The business grant scheme offers an important entry point for engaging Slovak enterprises in development co‑operation, but businesses’ appetite has been modest. Since 2019, the Private Sector Engagement Programme has offered grants to Slovak micro-entrepreneurs and small and medium-sized enterprises (SMEs) through annual calls for proposals – either for preparatory activities such as feasibility studies and development of a business plan (up to EUR 15 000), or for project implementation (up to EUR 300 000). To maximise participation, the programme does not impose any geographical or sectoral limits, resulting in a highly diverse project portfolio, with some projects only loosely connected to the priorities set out in the Slovak Republic’s medium-term strategy.19 Despite steady interest, with 10-20 applications annually between 2019 and 2023, only around 75% of available resources were utilised. Feedback from grant beneficiaries point to low awareness among Slovak SMEs about the programme and unfamiliarity with development-related standards and reporting requirements as key barriers to broader participation. Some firms also struggled to identify local partners (a requirement for grant eligibility) and the programme’s wide scope makes it difficult for SAIDC and embassies to help interested companies identify suitable counterparts.
A timely evaluation would help identify barriers to uptake and strengthen the design of the business grant scheme as it expands. With the programme now in operation for several years and its budget set to triple to EUR 1.8 million in 2025, an evaluation could assess both barriers to uptake and the programme’s current contribution to development impact, additionality and sustainability which are among the selection criteria20. However there appears to be limited oversight by SlovakAid to ensure that private sector partners implement projects in ways that meaningfully and sustainably contribute to poverty reduction. Clear expectations and definitions of development impact and the development of monitoring mechanisms – including for outcomes beyond project implementation – will be important to assess the programme’s long-term effectiveness and guide future improvements. Meanwhile, the Slovak Republic could test whether refinements to the programme design, such as simplified procedures, the introduction of regional or thematic priorities, and linkages to other private sector instruments (e.g. the concessional loans scheme) could enhance its relevance and accessibility for businesses. The dedicated call for proposals focused on business-partnership projects in Ukraine in 2023 may offer valuable lessons on whether a more targeted approach could improve outreach, support to businesses and the creation of partnerships.
Experience from other DAC members can provide valuable insights on enhancing the additionality, sustainability and development impact of business grant schemes, but this would require dedicated resources for support and oversight. For example, assessments of Iceland’s and Finland’s business grant schemes emphasised the importance of establishing clear criteria, guidance and formal requirements for companies to demonstrate how their projects will achieve development outcomes beyond their commercial objectives (Årling et al., 2022[39]; MFA Finland, 2021[40]).

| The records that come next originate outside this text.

Lemma private_ns_stages (fuel : nat) :
  private_ns fuel (mangle "__connect_laser") = Some connect_laser /\
  private_ns fuel (mangle "__arm_laser") = Some (arm_laser fuel) /\
  private_ns fuel (mangle "__set_qcl_params") = Some (set_qcl_params fuel).
Proof. repeat split; reflexivity. Qed.

(** X9: Even where the seven stage names lead to the methods of the class,
    [startup] never returns on a driver that lacks [qcl_temp_c], as every
    driver the constructor made does: whatever the link answers, the run
    fails in one of the first three stages. *)
Theorem startup_never_completes
  (fuel : nat) (wave waveunit current pulsewid pulserate : pyval) (w : World Env) :
  attrs w !! "qcl_temp_c" = None ->
  returns (startup (private_ns fuel) wave waveunit current pulsewid pulserate w) = false.
Proof.
  intros Hk. apply not_true_is_false. intros Hret.
  unfold startup in Hret.
  apply returns_bind in Hret as ([] & w0 & H0 & Hret).
  assert (Hk0 : attrs w0 !! "qcl_temp_c" = None).
  { rewrite startup_assign_run in H0. injection H0 as <-. cbn [attrs].
    rewrite !lookup_insert_ne by discriminate. exact Hk. }
  unfold try_except in Hret.
  destruct (startup_stages (private_ns fuel) w0) as [[] w1|x w1|w1] eqn:Hst.
  - unfold startup_stages, call_method in Hst.
    destruct (private_ns_stages fuel) as (E1 & E2 & E3).
    rewrite E1, E2, E3 in Hst.
    assert (Hr : returns (Ret tt w1 : Res Env unit) = true) by reflexivity.
    rewrite <- Hst in Hr. clear Hst.
    apply returns_bind in Hr as (u1 & w2 & H1 & Hr).
    apply (keeps_connect_laser _ _ _ Hk0) in H1.
    apply returns_bind in Hr as (u2 & w3 & H2 & Hr).
    apply (keeps_arm_laser fuel _ _ _ H1) in H2.
    apply returns_bind in Hr as (u3 & w4 & H3 & _).
    pose proof (set_qcl_params_needs_temp fuel w3 H2) as Hn.
    rewrite H3 in Hn. discriminate Hn.
  - unfold startup_except in Hret.
    apply returns_bind in Hret as (u & w2 & _ & Hret). discriminate Hret.
  - discriminate Hret.
Qed.

(** *** A current that does not fit its field *)

Lemma read_qcl_params_in_range (w w' : World Env) (p : qcl_params) :
  _read_qcl_params w = Ret p w' -> 0 <= current_ma_ptr p < 2 ^ 16.
Proof.
  unfold _read_qcl_params. intros H. do 4 peel H. injection H as <- _.
  cbn [as_ctypes current_ma_ptr]. apply Z.mod_pos_bound. lia.
Qed.

Lemma py_ne_int (z s : Z) : py_ne (inject_Z z) (VInt s) = negb (z =? s).
Proof. rewrite <- py_eq_int. unfold py_eq. rewrite negb_involutive. reflexivity. Qed.

(** The loop test, when the current held by the driver is one no 16-bit
    cell can hold: if it yields at all, it yields true. *)
Lemma qcl_differs_out_of_range (p : qcl_params) (w w' : World Env) (b : bool) (cur : Z) :
  attrs w !! "qcl_current_ma" = Some (VInt cur) ->
  0 <= current_ma_ptr p < 2 ^ 16 ->
  ~ (0 <= cur < 2 ^ 16) ->
  qcl_differs p w = Ret b w' ->
  b = true /\ w' = w.
Proof.
  intros Hc Hp Hcur H. unfold qcl_differs in H.
  peel H. apply getattr_Ret_inv in Hx as [_ ->].
  destruct (py_ne _ x); [injection H as <- <-; split; reflexivity|].
  peel H. apply getattr_Ret_inv in Hx as [_ ->].
  destruct (single_ne _ x0); [injection H as <- <-; split; reflexivity|].
  peel H. apply getattr_Ret_inv in Hx as [Hx ->].
  rewrite Hc in Hx. injection Hx as <-.
  rewrite py_ne_int in H.
  replace (current_ma_ptr p =? cur) with false in H
    by (symmetry; apply Z.eqb_neq; lia).
  injection H as <- <-. split; reflexivity.
Qed.

Lemma set_qcl_params_loop_spins (fuel : nat) (old_t : Q) (cur : Z) :
  ~ (0 <= cur < 2 ^ 16) ->
  forall (p : qcl_params) (w : World Env),
  attrs w !! "qcl_current_ma" = Some (VInt cur) ->
  0 <= current_ma_ptr p < 2 ^ 16 ->
  returns (set_qcl_params_loop fuel old_t p w) = false.
Proof.
  intros Hcur. induction fuel as [|fuel IH]; intros p w Hc Hp;
    apply not_true_is_false; intros Hret; cbn [set_qcl_params_loop] in Hret;
    apply returns_bind in Hret as (b & w1 & Hd & Hret);
    destruct (qcl_differs_out_of_range p w w1 b cur Hc Hp Hcur Hd) as [-> ->].
  - discriminate Hret.
  - apply returns_bind in Hret as (p' & w2 & Hr & Hret).
    pose proof (read_qcl_params_in_range _ _ _ Hr) as Hp'.
    apply (keeps_read_qcl_params _ _ _ _ _ Hc) in Hr.
    apply returns_bind in Hret as (t & w3 & H3 & Hret).
    apply (keeps_time_now _ _ _ _ _ Hr) in H3.
    apply returns_bind in Hret as (tmo & w4 & H4 & Hret).
    apply (keeps_getattr _ _ _ _ _ _ H3) in H4.
    apply returns_bind in Hret as (late & w5 & H5 & Hret).
    apply (keeps_py_gt _ _ _ _ _ _ _ H4) in H5.
    apply returns_bind in Hret as (u & w6 & H6 & Hret).
    assert (H6' : attrs w6 !! "qcl_current_ma" = Some (VInt cur)).
    { destruct late; injection H6 as _ <-; exact H5. }
    apply returns_bind in Hret as (u' & w7 & H7 & Hret).
    apply (keeps_sleep _ _ _ _ _ _ H6') in H7.
    rewrite (IH p' w7 H7 Hp') in Hret. discriminate Hret.
Qed.

(** X18: With a current outside 0..65535 in [qcl_current_ma], [set_qcl_params]
    never returns, whatever the link answers and however many rounds it is
    given: the value written and every value read back are 16-bit values,
    so the loop test stays true. *)
Theorem set_qcl_params_current_out_of_range (fuel : nat) (w : World Env) (cur : Z) :
  attrs w !! "qcl_current_ma" = Some (VInt cur) ->
  ~ (0 <= cur < 2 ^ 16) ->
  returns (set_qcl_params fuel w) = false.
Proof.
  intros Hc Hcur. apply not_true_is_false. intros Hret.
  unfold set_qcl_params in Hret.
  apply returns_bind in Hret as (p0 & w1 & H1 & Hret).
  apply (keeps_read_qcl_params _ _ _ _ _ Hc) in H1.
  pose proof (fun A => @keeps_getattr_then A "qcl_current_ma" (Some (VInt cur))) as Hget.
  apply returns_bind in Hret as (rate & w2 & H2 & Hret).
  apply (Hget _ _ _ (keeps_c_int_arg _ _) _ _ _ H1) in H2.
  apply returns_bind in Hret as (temp & w3 & H3 & Hret).
  apply (Hget _ _ _ (keeps_c_float_arg _ _) _ _ _ H2) in H3.
  apply returns_bind in Hret as (c & w4 & H4 & Hret).
  pose proof (Hget _ _ _ (keeps_c_int_arg _ _) _ _ _ H3 H4) as H4'.
  apply returns_bind in Hret as (wid & w5 & H5 & Hret).
  apply (Hget _ _ _ (keeps_c_int_arg _ _) _ _ _ H4') in H5.
  apply returns_bind in Hret as (u & w6 & H6 & Hret).
  assert (H6' : attrs w6 !! "qcl_current_ma" = Some (VInt cur)).
  { revert H6. apply (fun K => K w5 u w6 H5).
    unfold _update_qcl_params. keeps_tac. }
  apply returns_bind in Hret as (t & w7 & H7 & Hret).
  apply (keeps_time_now _ _ _ _ _ H6') in H7.
  rewrite (set_qcl_params_loop_spins fuel t cur Hcur _ w7 H7) in Hret;
    [discriminate Hret|].
  cbn [current_ma_ptr]. apply Z.mod_pos_bound. lia.
Qed.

Slovenia has tested partnerships between businesses and CSOs through its calls for proposal grants, although this came with non-negligible transaction costs for involved stakeholders (OECD, 2024[16]). Requiring information on the prospects for future financing and operations in project applications can help enhance the potential of a project’s sustainability. The provision of technical support to introduce and connect companies to other national and international development financing mechanisms could also help ensure follow-up financing and the viability of the project. (Deloitte Advisory, 2019[41]). However, such measures would require strengthening the human-resource capacity of MFEA or SAIDC. The potential investment needs to be carefully weighed against the opportunity costs for a small administration such as that of the Slovak Republic, particularly given the limited evidence on the contribution of business grants to sustainable development impact in other DAC contexts and the currently limited appetite of Slovak SMEs to engage in development projects.

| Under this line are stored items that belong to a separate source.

Lemma run_cache (tr : list (Env * Call)) (s : State) (k : N * N * N) :
  ¬ written k tr s →
  comparisonResults (run tr s) !! k = comparisonResults s !! k.
Proof.
  revert s. induction tr as [|[e c] tr IH]; intros s Hnever; [done|].
  cbn [written fst snd] in Hnever.
  rewrite run_cons, IH by tauto. apply step_cache. tauto.
Qed.

(** C3. [checkScoreMatch] fails with InvalidRequest when the id indexes no
    request and with InactiveRequest when the request is closed.  Otherwise
    it returns the handle the FHE library computes for "stored score >=
    threshold", writes it to the cache at the key made of the request id,
    the threshold and the caller, leaving every other key as it was, adds
    the caller and the ledger to those allowed to decrypt the handle, and
    leaves requests, offers and loans alone; [getComparisonResult] at that
    key then returns this handle.  [getComparisonResult] never fails, and on
    a ledger in whose history no successful [checkScoreMatch] wrote a key it
    returns the zero handle for that key. *)
Theorem checkScoreMatch_spec (e : Env) (s : State) (requestId minScore : N) :
  (borrowerRequests s !! N.to_nat requestId = None →
     fails_with (checkScoreMatch e requestId minScore s) InvalidRequest)
  ∧ (∀ r, borrowerRequests s !! N.to_nat requestId = Some r →
       (BorrowerRequest.isActive r = false →
          fails_with (checkScoreMatch e requestId minScore s) InactiveRequest)
       ∧ (BorrowerRequest.isActive r = true →
          let handle :=
            FHE.fheGe (BorrowerRequest.encryptedScore r) (FHE.trivialEncrypt minScore) in
          ∃ s', checkScoreMatch e requestId minScore s = Ok handle s'
            ∧ comparisonResults s' =
                <[(requestId, minScore, msg_sender e) := handle]> (comparisonResults s)
            ∧ (∀ k, k ≠ (requestId, minScore, msg_sender e) →
                 comparisonResults s' !! k = comparisonResults s !! k)
            ∧ (handle, msg_sender e) ∈ acl s'
            ∧ (handle, this e) ∈ acl s'
            ∧ acl s ⊆ acl s'
            ∧ borrowerRequests s' = borrowerRequests s
            ∧ lenderOffers s' = lenderOffers s
            ∧ loans s' = loans s
            ∧ ∀ e', getComparisonResult e' requestId minScore (msg_sender e) s' =
                      Ok handle s'))
  ∧ (∀ e' requestId' minScore' caller,
       getComparisonResult e' requestId' minScore' caller s =
         Ok (default 0 (comparisonResults s !! (requestId', minScore', caller))) s)
  ∧ (∀ tr e' requestId' minScore' caller,
       ¬ written (requestId', minScore', caller) tr init →
       getComparisonResult e' requestId' minScore' caller (run tr init) =
         Ok 0 (run tr init)).
Proof.
  split; [|split; [|split]].
  - intros Hr. by rewrite checkScoreMatch_invalid_request.
  - intros r Hr. split.
    + intros Hactive. by rewrite (checkScoreMatch_inactive_request _ _ _ _ r).
    + intros Hactive handle.
      exists (score_checked e requestId minScore handle s).
      split; [by apply checkScoreMatch_ok|].
      split; [done|]. split.
      { intros k Hk. cbn. by apply lookup_insert_ne. }
      split; [cbn; set_solver|]. split; [cbn; set_solver|].
      split; [cbn; set_solver|]. repeat split.
      intros e'. rewrite getComparisonResult_eq. cbn.
      by rewrite lookup_insert_eq.
  - intros. apply getComparisonResult_eq.
  - intros tr e' requestId' minScore' caller Hnever.
    rewrite getComparisonResult_eq, run_cache by done. done.
Qed.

The Ministry of Finance has long-standing programmes to connect businesses to investment opportunities in emerging markets, but these too have met limited demand from SMEs. In the Western Balkans, the Ministry of Finance collaborates with UNDP through the Private Finance for Development Project, to support feasibility studies for larger investment projects in sectors where Slovak companies can be competitive in international tenders (Box 1). This builds on a long-standing collaboration between the Ministry of Finance and the UNDP aimed at enhancing Slovak companies’ participation in international tenders. The Ministry of Finance also collaborates directly with IFIs, for instance through support to the European Bank for Reconstruction and Development’s (EBRD) Eastern Europe Energy Efficiency and Environment Partnership (E5P) fund, or the Slovak Inclusive Growth Account (SIGA), a bilateral fund established by the Slovak Republic in 2016 in partnership with the Council of Europe Development Bank. However, Slovak SMEs have shown little interest in these instruments to date. Further focusing these programmes and engagement efforts on Slovak companies’ strengths, i.e. better matching the scale, sectors and risk profiles in which Slovak companies operate, could be one way to enhance business appetite for investing in developing countries.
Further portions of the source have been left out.